### What is expected
Using the data below, output the first line and every line after it up to and including the line containing "Definition rest_blk (b", exactly as written and with nothing added.

### The input

(** ** [try_split_and_free] *)

(** The two blocks that a split of [b] at [sz] leaves, the second one free. *)
Definition split_blk (b : blk) (sz : Z) : blk :=
  Blk (bptr b) sz false false (take (Z.to_nat sz) (bdata b)).
Definition rest_blk (b : blk) (sz : Z) : blk :=
  Blk (bptr b + sz + 16) (bsz b - sz - 16) true true [].

Lemma runs_try_split s l b r sz Q :
  pool_ok out s (l ++ b :: r) -> blisted b = false ->
  16 <= sz -> sz mod 16 = 0 -> sz + 64 < two64 ->
  (forall s', sz + 64 <= bsz b -> same_pool s s' ->
     pool_ok out s' (l ++ split_blk b sz :: rest_blk b sz :: r) -> Q true s') ->
  (bsz b < sz + 64 -> Q false s) ->
  runs (try_split_and_free (bptr b) sz) s Q.
Proof.
  intros Hp Hb Hlo Hal Hhi HQ1 HQ2. unfold try_split_and_free.
  eapply runs_bind, runs_blk_size; [apply Hp|apply blk_in_cases; tauto|].
  sizes. norm_words. destruct (Z.leb_spec (sz + 64) (bsz b)) as [Hle|Hgt].
  - eapply runs_bind, runs_blk_split; [exact Hp|done|done|done|lia|]. intros m1 Hh.
    set (b1 := Blk (bptr b) sz false false (take (Z.to_nat sz) (bdata b))) in *.
    set (b2 := Blk (bptr b + sz + 16) (bsz b - sz - 16) false false []) in *.
    change (bptr b + sz + 16) with (bptr b2).
    apply runs_bind, (runs_do_free _ (l ++ [b1]) b2 r).
    { unfold pool_ok. simpl. by rewrite <- app_assoc. }
    { done. }
    intros s' Hs' Hp'. apply runs_ret, HQ1; [done| |].
    + etransitivity; [|exact Hs']. by split.
    + by rewrite <- app_assoc in Hp'.
  - apply runs_ret, HQ2. lia.
Qed.

(** ** Merging *)

(** [b] with the free block [c] that follows it, and with the free block [c] before it. *)
Definition merge_r (b c : blk) : blk :=
  Blk (bptr b) (bsz b + bsz c + 16) false false (bdata b).
Definition merge_l (c b : blk) : blk :=
  Blk (bptr c) (bsz c + bsz b + 16) false false [].

Lemma runs_mergenext s l b c r Q :
  pool_ok out s (l ++ b :: c :: r) -> blisted b = false -> blisted c = true ->
  (forall s', same_pool s s' -> pool_ok out s' (l ++ merge_r b c :: r) -> Q (bptr b) s') ->
  runs (blk_mergenext (bptr b) (Some _detach)) s Q.
Proof.
  intros Hp Hb Hc HQ. pose proof Hp as [Ha _].
  assert (Hbi : b ∈ l ++ b :: c :: r) by (apply blk_in_cases; tauto).
  assert (Hci : c ∈ l ++ b :: c :: r) by set_solver.
  unfold blk_mergenext. eapply runs_bind, runs_blk_next; [exact Ha|].
  eapply runs_bind, runs_blk_size; [exact Ha|done|].
  eapply runs_bind, runs_blk_size; [exact Ha|done|].
  destruct (area_blk _ _ _ _ _ _ Ha Hbi) as [(?&?&?&?) ? ? ? ? _ _ _ _].
  destruct (area_blk _ _ _ _ _ _ Ha Hci) as [(?&?&?&?) ? ? ? ? _ _ _ _].
  assert (Hadj : bptr c = bptr b + bsz b + 16).
  { pose proof (ao_chain _ _ _ _ _ Ha) as Hch.
    by apply chain_app in Hch as (x & _ & <- & Hcc & _). }
  apply runs_bind. simpl call_detach. apply (runs_detach _ (l ++ [b]) c r).
  { by rewrite <- app_assoc. }
  { done. }
  intros s1 Hs1 Hp1. rewrite <- app_assoc in Hp1. simpl in Hp1. apply runs_bind.
  sizes. norm_words. eapply (runs_merge _ _ _ _ _ _ _ b (set_listed false c)); [exact Hp1|done|done|].
  intros m' Hh. apply runs_ret, HQ; [|exact Hh]. etransitivity; [exact Hs1|]. by split.
Qed.
(* ===== verification/PoolMatch.v ===== *)
(** PoolMatch: rules for the searches of the allocation functions of [pool.cpp]. *)

From Stdlib Require Import ZArith Lia.
From stdpp Require Import prelude gmap.
From S2P Require Import Prelude Mem Block Freelist Pool HeapInv HeapOps ListOps.
From S2P Require Import PoolOps.

Section PoolMatch.
Context (out : mem) (fits : Z -> PM bool) (P : blk -> bool).
Implicit Types (s : st mpool) (bs l r : list blk).

(** The test [fits] decides [P] on the blocks [bs] in memory [m], and changes nothing. *)
Definition picks (m : mem) (bs : list blk) : Prop :=
  forall s b Q, smem s = m -> b ∈ bs -> Q (P b) s -> runs (fits (bptr b)) s Q.

(** [P] as a test on payload addresses. *)
Definition at_addr (bs : list blk) (x : Z) : bool :=
  existsb (fun b => (bptr b =? x) && P b) bs.

Lemma at_addr_blk base size m bs b :
  area_ok base size out m bs -> b ∈ bs -> at_addr bs (bptr b) = P b.
Proof.
  intros Ha Hb. unfold at_addr. destruct (P b) eqn:E.
  - apply existsb_exists. exists b. split; [by apply list_elem_of_In|]. by rewrite Z.eqb_refl, E.
  - apply not_true_is_false. intros (c & Hc%list_elem_of_In & Hcb)%existsb_exists.
    apply andb_true_iff in Hcb as [Hp HP]. apply Z.eqb_eq in Hp.
    destruct (area_blk _ _ _ _ _ _ Ha Hc) as [(?&_) _ _ _ _ _ _ _ _].
    destruct (area_blk _ _ _ _ _ _ Ha Hb) as [(?&_) _ _ _ _ _ _ _ _].
    destruct (chain_sep _ _ _ _ _ (ao_blk _ _ _ _ _ Ha) (ao_chain _ _ _ _ _ Ha) Hc Hb)
      as [->|[?|?]]; [congruence|lia|lia].
Qed.

(** The search of one list: the first node that fits, or none of its blocks does. *)
Lemma runs_class_search s bs ls id Q :
  pool_ok out s bs -> lists_ok (smem s) (mp_large_blk (smgr s)) (mp_freed (smgr s)) bs ls ->
  picks (smem s) bs -> -1 <= id < 8 ->
  (forall l b r, bs = l ++ b :: r -> blisted b = true -> P b = true ->
     freelists_size2id (bsz b) = id -> Q (bptr b) s) ->
  ((forall b, b ∈ bs -> blisted b = true -> freelists_size2id (bsz b) = id -> P b = false) ->
     Q NULL s) ->
  runs (list_search (pool_fuel (smgr s)) fits
          (head_of (mp_large_blk (smgr s)) (mp_freed (smgr s)) id)) s Q.
Proof.
  intros [Ha _] Hl Hpk Hid HQ1 HQ2. rewrite (lo_head _ _ _ _ _ Hl) by done.
  apply (runs_list_search fits (at_addr bs)).
  - by apply (lo_dll _ _ _ _ _ Hl).
  - by eapply lists_nodes.
  - intros x Hx Q' HQ'. destruct (node_block _ _ _ _ _ _ _ Hl Hid Hx) as (b & Hb & <- & _).
    apply Hpk; [done|done|]. by erewrite <- at_addr_blk.
  - by eapply list_fuel.
  - intros l1 x l2 E HP.
    destruct (node_block _ _ _ _ _ id x Hl Hid) as (b & Hb & <- & Hbl & Hc); [rewrite E; set_solver|].
    apply list_elem_of_split in Hb as (l & r & ->). eapply HQ1; [done|done| |done].
    erewrite <- at_addr_blk; [exact HP|done|]. apply blk_in_cases; tauto.
  - intros Hall. apply HQ2. intros b Hb Hbl Hc.
    erewrite <- at_addr_blk; [|done|done]. apply Hall, (lo_in _ _ _ _ _ Hl); [done|].
    by exists b.
Qed.

(** The searches' results: a block taken off its list, or the pool as it was. *)
Definition found (bs : list blk) s (x : Z) s' : Prop :=
  exists l b r, bs = l ++ b :: r /\ x = bptr b /\ blisted b = true /\ P b = true /\
    same_pool s s' /\ pool_ok out s' (l ++ set_listed false b :: r).
Definition none_found (sel : Z -> Prop) (bs : list blk) s (x : Z) s' : Prop :=
  x = NULL /\ s' = s /\
  forall b, b ∈ bs -> blisted b = true -> sel (freelists_size2id (bsz b)) -> P b = false.

Lemma runs_match_large s bs Q :
  pool_ok out s bs -> picks (smem s) bs ->
  (forall x s', found bs s x s' -> Q x s') ->
  (forall x s', none_found (fun id => id < 0) bs s x s' -> Q x s') ->
  runs (match_large (fun fuel large => match_with fuel fits large)) s Q.
Proof.
  intros Hp Hpk HQ1 HQ2. pose proof Hp as [Ha [ls Hl]]. unfold match_large, match_with.
  apply runs_bind, runs_gets, runs_bind, runs_gets, runs_bind, runs_bind.
  change (mp_large_blk (smgr s)) with (head_of (mp_large_blk (smgr s)) (mp_freed (smgr s)) (-1)).
  eapply runs_class_search; [done..|lia| |].
  - intros l b r -> Hb HP Hc. rewrite (listed_nonnull _ _ _ _ _ _ _ Ha).
    apply runs_bind. change (head_of _ _ (-1)) with (mp_large_blk (smgr s)).
    assert (Hd : runs (large <- field mp_large_blk ;; large' <- freelist_detach large (bptr b) ;;
                       assign (set_large large')) s (fun _ s' => Q (bptr b) s')).
    { eapply detach_large; [done|done|lia|]. intros s' Hs' Hp'. apply HQ1. by exists l, b, r. }
    unfold runs, bind in Hd |- *. simpl in Hd.
    destruct (freelist_detach _ _ s) as [[large' s1]|]; [exact Hd|done].
  - intros Hall. simpl. apply runs_ret, runs_bind, runs_modify, runs_ret.
    replace (with_mgr _ s) with s by by destruct s as [? []]. apply HQ2. unfold none_found. split_ands; [done..|].
    intros b Hb Hbl Hneg. apply Hall; [done..|]. pose proof (size2id_range (bsz b)). lia.
Qed.

Lemma runs_matches n id s bs Q :
  pool_ok out s bs -> picks (smem s) bs -> 0 <= id -> id + Z.of_nat n = 8 ->
  (forall x s', found bs s x s' -> Q x s') ->
  (forall x s', none_found (fun id' => id <= id') bs s x s' -> Q x s') ->
  runs ('(freed', ptr) <- matches_with n (pool_fuel (smgr s)) fits (mp_freed (smgr s)) id ;;
        assign (set_freed freed') ;; ret ptr) s Q.
Proof.
  revert id. induction n as [|n IH]; intros id Hp Hpk Hid Hn HQ1 HQ2; simpl.
  - apply runs_bind, runs_ret, runs_bind, runs_modify, runs_ret.
    replace (with_mgr _ s) with s by by destruct s as [? []]. apply HQ2. unfold none_found. split_ands; [done..|].
    intros b _ _ Hc. pose proof (size2id_range (bsz b)). lia.
  - pose proof Hp as [Ha [ls Hl]]. apply runs_bind, runs_bind.
    rewrite <- (head_of_freed (mp_large_blk (smgr s))) by lia.
    eapply runs_class_search; [done..|lia| |].
    + intros l b r -> Hb HP Hc. rewrite (listed_nonnull _ _ _ _ _ _ _ Ha).
      assert (Hd : runs (_detach (bptr b)) s (fun _ s' => Q (bptr b) s')).
      { eapply runs_detach; [done|done|]. intros s' Hs' Hp'. apply HQ1. by exists l, b, r. }
      unfold _detach in Hd. unfold runs, bind in Hd |- *.
      pose proof (runs_blk_size _ _ _ s _ b (fun v s' => v = bsz b /\ s' = s) Ha) as Hsz.
      apply runs_inv in Hsz as (v & s1 & Esz & -> & ->);
        [|apply blk_in_cases; tauto|done].
      rewrite Esz in Hd. cbv zeta in Hd. rewrite Hc in Hd.
      replace (id <? 0) with false in Hd by lia. simpl in Hd.
      destruct (freelists_detach _ _ _ s) as [[freed' s2]|]; [|done]. exact Hd.
    + intros Hnone. simpl. apply runs_bind_inv, (IH (id + 1)); [done|done|lia|lia|done|].
      intros x s' (-> & -> & Hall). apply HQ2. unfold none_found. split_ands; [done..|].
      intros b Hb Hbl Hc. destruct (decide (freelists_size2id (bsz b) = id)); [by apply Hnone|].
      apply Hall; [done..|lia].
Qed.

(** The whole search: every listed block that [P] accepts is at least [size] bytes long. *)
Lemma runs_match_any size s bs Q :
  pool_ok out s bs -> picks (smem s) bs -> (forall b, b ∈ bs -> P b = true -> size <= bsz b) ->
  (forall x s', found bs s x s' -> Q x s') ->
  (forall x s', none_found (fun _ => True) bs s x s' -> Q x s') ->
  runs (match_any
          (fun fuel freed =>
             if freelists_size2id size <? 0 then ret (freed, NULL)
             else matches_with (FREELIST_NUM - Z.to_nat (freelists_size2id size)) fuel fits freed
                    (freelists_size2id size))
          (fun fuel large => match_with fuel fits large)) s Q.
Proof.
  intros Hp Hpk HP HQ1 HQ2. pose proof (size2id_range size) as Hr. unfold match_any, match_freed.
  assert (Hsecond : forall s', s' = s ->
    (forall b, b ∈ bs -> blisted b = true -> freelists_size2id size <= freelists_size2id (bsz b) ->
       0 <= freelists_size2id (bsz b) -> P b = false) ->
    runs (match_large (fun fuel large => match_with fuel fits large)) s' Q).
  { intros s' -> Hall. apply (runs_match_large _ bs); [done..|].
    intros x s' (-> & -> & Hlarge). apply HQ2. unfold none_found. split_ands; [done..|]. intros b Hb Hbl _.
    destruct (decide (freelists_size2id (bsz b) < 0)); [by apply Hlarge|].
    destruct (P b) eqn:E; [|done]. rewrite <- E. apply Hall; [done..| |lia].
    apply size2id_mono; [by apply HP|lia]. }
  apply runs_bind, runs_bind, runs_gets, runs_bind, runs_gets.
  destruct (Z.ltb_spec (freelists_size2id size) 0) as [Hneg|Hpos].
  - apply runs_bind, runs_ret, runs_bind, runs_modify, runs_ret.
    replace (with_mgr _ s) with s by by destruct s as [? []]. simpl. apply Hsecond; [done|].
    intros b Hb _ _ Hc. destruct (P b) eqn:E; [|done].
    pose proof (HP b Hb E). pose proof (size2id_large size). pose proof (size2id_large (bsz b)). lia.
  - eapply (runs_matches _ _ _ bs); [done|done|lia|unfold FREELIST_NUM; lia| |].
    + intros x s' (l & b & r & -> & -> & Hrest). destruct Hp as [Ha _].
      rewrite (listed_nonnull _ _ _ _ _ _ _ Ha). apply runs_ret, HQ1. by exists l, b, r.
    + intros x s' (-> & -> & Hall). simpl. apply Hsecond; [done|].
      intros b Hb Hbl Hc _. by apply Hall.
Qed.
End PoolMatch.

### Answer to this problem
(** ** [try_split_and_free] *)

(** The two blocks that a split of [b] at [sz] leaves, the second one free. *)
Definition split_blk (b : blk) (sz : Z) : blk :=
  Blk (bptr b) sz false false (take (Z.to_nat sz) (bdata b)).
Definition rest_blk (b : blk) (sz : Z) : blk :=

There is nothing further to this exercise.